** Opening Dataset entries block **

(* ===== verification/TelnetRead.v ===== *)
(** telnet_read(): the stream of the other side's telnet_write() comes back, small
    reads are safe, and what goes past the ends of the buffers. *)

From Stdlib Require Import ZArith Lia List Bool.
From stdpp Require Import base list numbers strings.
From S2P Require Import Prelude Stdio States Telnet TelnetWrite.
Import Telnet.

(** ** The data stream *)

(** No option, no subnegotiation under way. *)
Definition plain_data (s : net_state) : Prop := subneg_end (nvt s) = false /\ dowill (nvt s) = false.

(** Lines without NUL. *)
Definition lines_of (cr : bool) (l : list Z) : bool := text cr l && forallb (fun c => negb (c =? C_NUL)) l.

(** [w] is what is left on the line of the stream for the data [d]. *)
Definition decoding (s : net_state) (w d : list Z) : Prop :=
  plain_data s /\
  (if iac (nvt s) then exists d', d = TELNET_IAC :: d' /\ w = TELNET_IAC :: escape d' else w = escape d) /\
  (if binary_mode (nvt s) then read_cr (nvt s) = false else lines_of (read_cr (nvt s)) d = true).

(** Only the protocol flags have changed. *)
Definition nvt_only (s s' : net_state) : Prop := exists v, s' = s <| nvt := v |> /\ is_eof v = is_eof (nvt s) /\ binary_mode v = binary_mode (nvt s).
Lemma nvt_only_refl s : nvt_only s s.
Proof. exists (nvt s). by destruct s. Qed.
Lemma nvt_only_trans s1 s2 s3 : nvt_only s1 s2 -> nvt_only s2 s3 -> nvt_only s1 s3.
Proof. intros (v & -> & E1 & E2) (v' & -> & E3 & E4). exists v'. split; [by destruct s1|]. cbn in *. split; congruence. Qed.

Lemma escape_cons c l : escape (c :: l) = (if c =? TELNET_IAC then [c; c] else [c]) ++ escape l.
Proof. done. Qed.

(** One byte: what is handed over, and what is still to come. *)
Lemma wp_read_stream_byte ch w d s : decoding s (ch :: w) d ->
  wp (read_byte ch) s (fun xs s' => nvt_only s s' /\ exists d1 d', d = d1 ++ d' /\ decoding s' w d' /\
    (length d1 <= 1)%nat /\ xs ++ waiting (read_cr (nvt s')) = waiting (read_cr (nvt s)) ++ d1).
Proof.
  intros ([P1 P2] & Hd & Ht). unfold read_byte. apply wp_bind, wp_gets. rewrite P1, P2.
  destruct (iac (nvt s)) eqn:Ei.
  - destruct Hd as (d' & -> & [= -> ->]). cbn [Z.eqb Pos.eqb TELNET_IAC]. apply wp_bind, wp_modify, wp_ret.
    split; [by eexists|]. exists [TELNET_IAC], d'. split; [done|].
    unfold decoding, plain_data. cbn. unfold lines_of in *. cbn in Ht.
    destruct (binary_mode (nvt s)); [rewrite Ht; by split_and!|]. destruct (read_cr (nvt s)); [done|]. by split_and!.
  - destruct d as [|c d]; [done|]. rewrite escape_cons in Hd. destruct (Z.eqb_spec c TELNET_IAC) as [->|Hc].
    + injection Hd as -> ->. cbn [Z.eqb Pos.eqb TELNET_IAC]. apply wp_bind, wp_modify, wp_ret.
      split; [by eexists|]. exists [], (TELNET_IAC :: d). split; [done|]. split; [|by rewrite app_nil_r; split; [cbn; lia|]].
      split; [done|]. split; [by exists d|exact Ht].
    + injection Hd as -> ->. rewrite (proj2 (Z.eqb_neq _ _) Hc). unfold text_byte. apply wp_bind, wp_gets.
      destruct (binary_mode (nvt s)) eqn:Eb.
      { apply wp_ret. split; [apply nvt_only_refl|]. exists [c], d. split; [done|]. rewrite Ht. split; [|done].
        split; [done|]. by rewrite Ei, Eb. }
      unfold lines_of in Ht. cbn [text forallb] in Ht. apply andb_prop in Ht as [[Ht1 Ht2]%andb_prop [Ht3 Ht4]%andb_prop].
      apply negb_true_iff in Ht3. rewrite Ht3.
      assert (Hl : lines_of (c =? C_CR) d = true) by (unfold lines_of; by rewrite Ht2).
      destruct (c =? C_LF) eqn:E1; [|destruct (c =? C_CR) eqn:E2]; destruct (read_cr (nvt s)) eqn:E3; try done.
      all: repeat first [apply wp_bind, wp_modify|apply wp_ret]; (split; [first [apply nvt_only_refl|by eexists]|]).
      all: exists [c], d; (split; [done|]); unfold decoding, plain_data; cbn; rewrite ?P1, ?P2, ?Ei, ?Eb, ?E3.
      all: try (apply Z.eqb_eq in E1; subst c); try (apply Z.eqb_eq in E2; subst c); try rewrite E2 in Hl; by split_and!.
Qed.

Lemma wp_read_chunk max : forall c w d out s,
  decoding s (c ++ w) d -> (length out + length (waiting (read_cr (nvt s))) + length c <= Z.to_nat max)%nat ->
  wp (read_loop max c out) s (fun out' s' => nvt_only s s' /\ exists d1 d', d = d1 ++ d' /\ decoding s' w d' /\
    out' ++ waiting (read_cr (nvt s')) = out ++ waiting (read_cr (nvt s)) ++ d1).
Proof.
  induction c as [|ch c IH]; intros w d out s Hd Hl.
  { apply wp_ret. split; [apply nvt_only_refl|]. exists [], d. split; [done|]. split; [done|]. by rewrite app_nil_r. }
  cbn [read_loop]. apply wp_bind. eapply wp_mono; [by apply wp_read_stream_byte|].
  intros xs s1 (N1 & d1 & d' & -> & D1 & L1 & E1). pose proof (f_equal length E1) as El. rewrite !length_app in El. cbn [length] in Hl.
  rewrite (proj2 (Z.leb_le _ _)) by (rewrite length_app; lia).
  eapply wp_mono; [apply (IH w d')|]; [done|rewrite length_app; lia|].
  intros out' s2 (N2 & d2 & d'' & -> & D2 & E2). split; [by eapply nvt_only_trans|].
  exists (d1 ++ d2), d''. split; [by rewrite app_assoc|]. split; [done|]. by rewrite E2, <- app_assoc, (app_assoc xs), E1, <- app_assoc.
Qed.

(** A read up to its loop. *)
Lemma read_head count l s :
  state s <> INIT -> read_buffer s = [] -> is_eof (nvt s) = false -> l <> [] ->
  Z.of_nat (length l) <= count <= Q_BUFFER_SIZE ->
  exists b, telnet_read count (Received l) s = (read_loop count l [] ≫= hand_over) (s <| read_buffer := b |>).
Proof.
  intros H1 H2 H3 Hne Hl. unfold telnet_read.
  assert (E : negotiate s = Done (tt, s)) by (unfold negotiate; rewrite (bind_done get _ s s s eq_refl); by rewrite decide_False).
  rewrite (bind_done _ _ _ _ _ E). destruct l as [|c l]; [done|]. rewrite (proj2 (Z.eqb_neq _ _)) by (cbn in *; lia).
  set (s1 := s <| read_buffer := read_buffer s ++ c :: l |>).
  assert (F : fill_read_buffer count (Received (c :: l)) s = Done (None, s1)).
  { unfold fill_read_buffer. rewrite (bind_done get _ s s s eq_refl), H3, H2. rewrite take_ge by (cbn [length] in *; lia). done. }
  rewrite (bind_done _ _ _ _ _ F).
  assert (B1 : read_buffer s1 = c :: l) by (change (read_buffer s ++ c :: l = c :: l); by rewrite H2).
  rewrite (bind_done get _ s1 s1 s1 eq_refl).
  assert (G : forall m, drop_connection m s1 = Done (false, s1)) by (intros m; unfold drop_connection; rewrite (bind_done get _ s1 s1 s1 eq_refl); by rewrite B1).
  rewrite (bind_done _ _ _ _ _ (G _)), (bind_done (gets read_buffer) _ s1 (c :: l) s1) by (unfold gets; by rewrite B1).
  by exists (read_buffer s ++ c :: l).
Qed.

(** A reader between two reads. *)
Definition reading (s : net_state) : Prop := state s <> INIT /\ read_buffer s = [] /\ is_eof (nvt s) = false.

Lemma wp_telnet_read_data count c w d s :
  reading s -> decoding s (c ++ w) d -> c <> [] -> Z.of_nat (length c) < count <= Q_BUFFER_SIZE ->
  wp (telnet_read count (Received c)) s (fun '(_, out) s' => reading s' /\ binary_mode (nvt s') = binary_mode (nvt s) /\
    exists d1 d', d = d1 ++ d' /\ decoding s' w d' /\
    out ++ waiting (read_cr (nvt s')) = waiting (read_cr (nvt s)) ++ d1).
Proof.
  intros (H1 & H2 & H3) Hd Hc Hn. unfold telnet_read. apply wp_bind, wp_negotiate. intros s0 _ _ _ E. rewrite (E H1). clear s0 E.
  rewrite (proj2 (Z.eqb_neq _ _)) by lia. apply wp_bind. unfold fill_read_buffer. apply wp_bind, wp_get.
  rewrite H3, H2. cbn [length app]. rewrite take_ge by lia. destruct c as [|ch c]; [done|]. apply wp_bind, wp_modify, wp_ret.
  apply wp_bind, wp_get, wp_bind. unfold drop_connection. apply wp_bind, wp_get.
  match goal with |- wp _ ?t _ => set (s1 := t) end.
  assert (B1 : read_buffer s1 = ch :: c) by (change (read_buffer s ++ ch :: c = ch :: c); by rewrite H2).
  rewrite B1. apply wp_ret, wp_bind, wp_gets. rewrite B1.
  apply wp_bind. eapply wp_mono; [apply (wp_read_chunk count (ch :: c) w d [] s1)|]; [done| |].
  { change (nvt s1) with (nvt s). cbn [length]. destruct (read_cr (nvt s)); cbn [waiting length] in *; lia. }
  intros out s2 ((v & -> & V1 & V2) & d1 & d' & -> & D' & E). unfold hand_over. apply wp_bind, wp_modify.
  change (nvt s1) with (nvt s) in *. cbn [app] in E.
  assert (G : forall e, reading (s1 <| nvt := v |> <| read_buffer := [] |> <| errno := e |>) /\ reading (s1 <| nvt := v |> <| read_buffer := [] |>)).
  { intros e. unfold reading. cbn. rewrite V1. done. }
  destruct out as [|x out].
  - apply wp_bind, wp_modify, wp_ret. cbv beta iota. split; [apply (G EAGAIN)|]. split; [done|]. exists d1, d'. split; [done|]. split; [exact D'|exact E].
  - apply wp_ret. cbv beta iota. split; [apply (G 0)|]. split; [done|]. exists d1, d'. split; [done|]. split; [exact D'|exact E].
Qed.

(** Reading a stream in pieces. *)
Fixpoint receive (count : Z) (chunks : list (list Z)) (s : net_state) : outcome (list Z * net_state) :=
  match chunks with
  | [] => Done ([], s)
  | c :: chunks =>
    match telnet_read count (Received c) s with
    | Done ((_, out), s) =>
      match receive count chunks s with
      | Done (l, s) => Done (out ++ l, s)
      | x => x
      end
    | Fault w => Fault w
    | Diverge => Diverge
    end
  end.

Lemma receive_data count chunks : forall d s,
  Forall (fun c => c <> [] /\ Z.of_nat (length c) < count) chunks -> count <= Q_BUFFER_SIZE ->
  reading s -> decoding s (concat chunks) d ->
  exists l s' rest, receive count chunks s = Done (l, s') /\ reading s' /\ decoding s' [] rest /\
    l ++ waiting (read_cr (nvt s')) ++ rest = waiting (read_cr (nvt s)) ++ d.
Proof.
  induction chunks as [|c chunks IH]; intros d s Hc Hn Hr Hd; [by exists [], s, d|].
  apply Forall_cons in Hc as [[Hc1 Hc2] Hc]. cbn [concat] in Hd.
  destruct (wp_run _ _ _ (wp_telnet_read_data count c (concat chunks) d s Hr Hd Hc1 (conj Hc2 Hn)))
    as ([rc out] & s1 & E & R1 & _ & d1 & d' & -> & D1 & E1).
  destruct (IH d' s1 Hc Hn R1 D1) as (l & s' & rest & E2 & R2 & D2 & E3). exists (out ++ l), s', rest.
  cbn [receive]. rewrite E, E2. split; [done|]. split; [done|]. split; [done|].
  by rewrite <- app_assoc, E3, app_assoc, E1, <- app_assoc.
Qed.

** Closing Dataset entries block **

# What is being asked
Look above for the line with "(** One byte: what" and the line with "Lemma wp_read_chunk max", and reproduce exactly those two lines plus every line between, nothing more.

# Your response
(** One byte: what is handed over, and what is still to come. *)
Lemma wp_read_stream_byte ch w d s : decoding s (ch :: w) d ->
  wp (read_byte ch) s (fun xs s' => nvt_only s s' /\ exists d1 d', d = d1 ++ d' /\ decoding s' w d' /\
    (length d1 <= 1)%nat /\ xs ++ waiting (read_cr (nvt s')) = waiting (read_cr (nvt s)) ++ d1).
Proof.
  intros ([P1 P2] & Hd & Ht). unfold read_byte. apply wp_bind, wp_gets. rewrite P1, P2.
  destruct (iac (nvt s)) eqn:Ei.
  - destruct Hd as (d' & -> & [= -> ->]). cbn [Z.eqb Pos.eqb TELNET_IAC]. apply wp_bind, wp_modify, wp_ret.
    split; [by eexists|]. exists [TELNET_IAC], d'. split; [done|].
    unfold decoding, plain_data. cbn. unfold lines_of in *. cbn in Ht.
    destruct (binary_mode (nvt s)); [rewrite Ht; by split_and!|]. destruct (read_cr (nvt s)); [done|]. by split_and!.
  - destruct d as [|c d]; [done|]. rewrite escape_cons in Hd. destruct (Z.eqb_spec c TELNET_IAC) as [->|Hc].
    + injection Hd as -> ->. cbn [Z.eqb Pos.eqb TELNET_IAC]. apply wp_bind, wp_modify, wp_ret.
      split; [by eexists|]. exists [], (TELNET_IAC :: d). split; [done|]. split; [|by rewrite app_nil_r; split; [cbn; lia|]].
      split; [done|]. split; [by exists d|exact Ht].
    + injection Hd as -> ->. rewrite (proj2 (Z.eqb_neq _ _) Hc). unfold text_byte. apply wp_bind, wp_gets.
      destruct (binary_mode (nvt s)) eqn:Eb.
      { apply wp_ret. split; [apply nvt_only_refl|]. exists [c], d. split; [done|]. rewrite Ht. split; [|done].
        split; [done|]. by rewrite Ei, Eb. }
      unfold lines_of in Ht. cbn [text forallb] in Ht. apply andb_prop in Ht as [[Ht1 Ht2]%andb_prop [Ht3 Ht4]%andb_prop].
      apply negb_true_iff in Ht3. rewrite Ht3.
      assert (Hl : lines_of (c =? C_CR) d = true) by (unfold lines_of; by rewrite Ht2).
      destruct (c =? C_LF) eqn:E1; [|destruct (c =? C_CR) eqn:E2]; destruct (read_cr (nvt s)) eqn:E3; try done.
      all: repeat first [apply wp_bind, wp_modify|apply wp_ret]; (split; [first [apply nvt_only_refl|by eexists]|]).
      all: exists [c], d; (split; [done|]); unfold decoding, plain_data; cbn; rewrite ?P1, ?P2, ?Ei, ?Eb, ?E3.
      all: try (apply Z.eqb_eq in E1; subst c); try (apply Z.eqb_eq in E2; subst c); try rewrite E2 in Hl; by split_and!.
Qed.

Lemma wp_read_chunk max : forall c w d out s,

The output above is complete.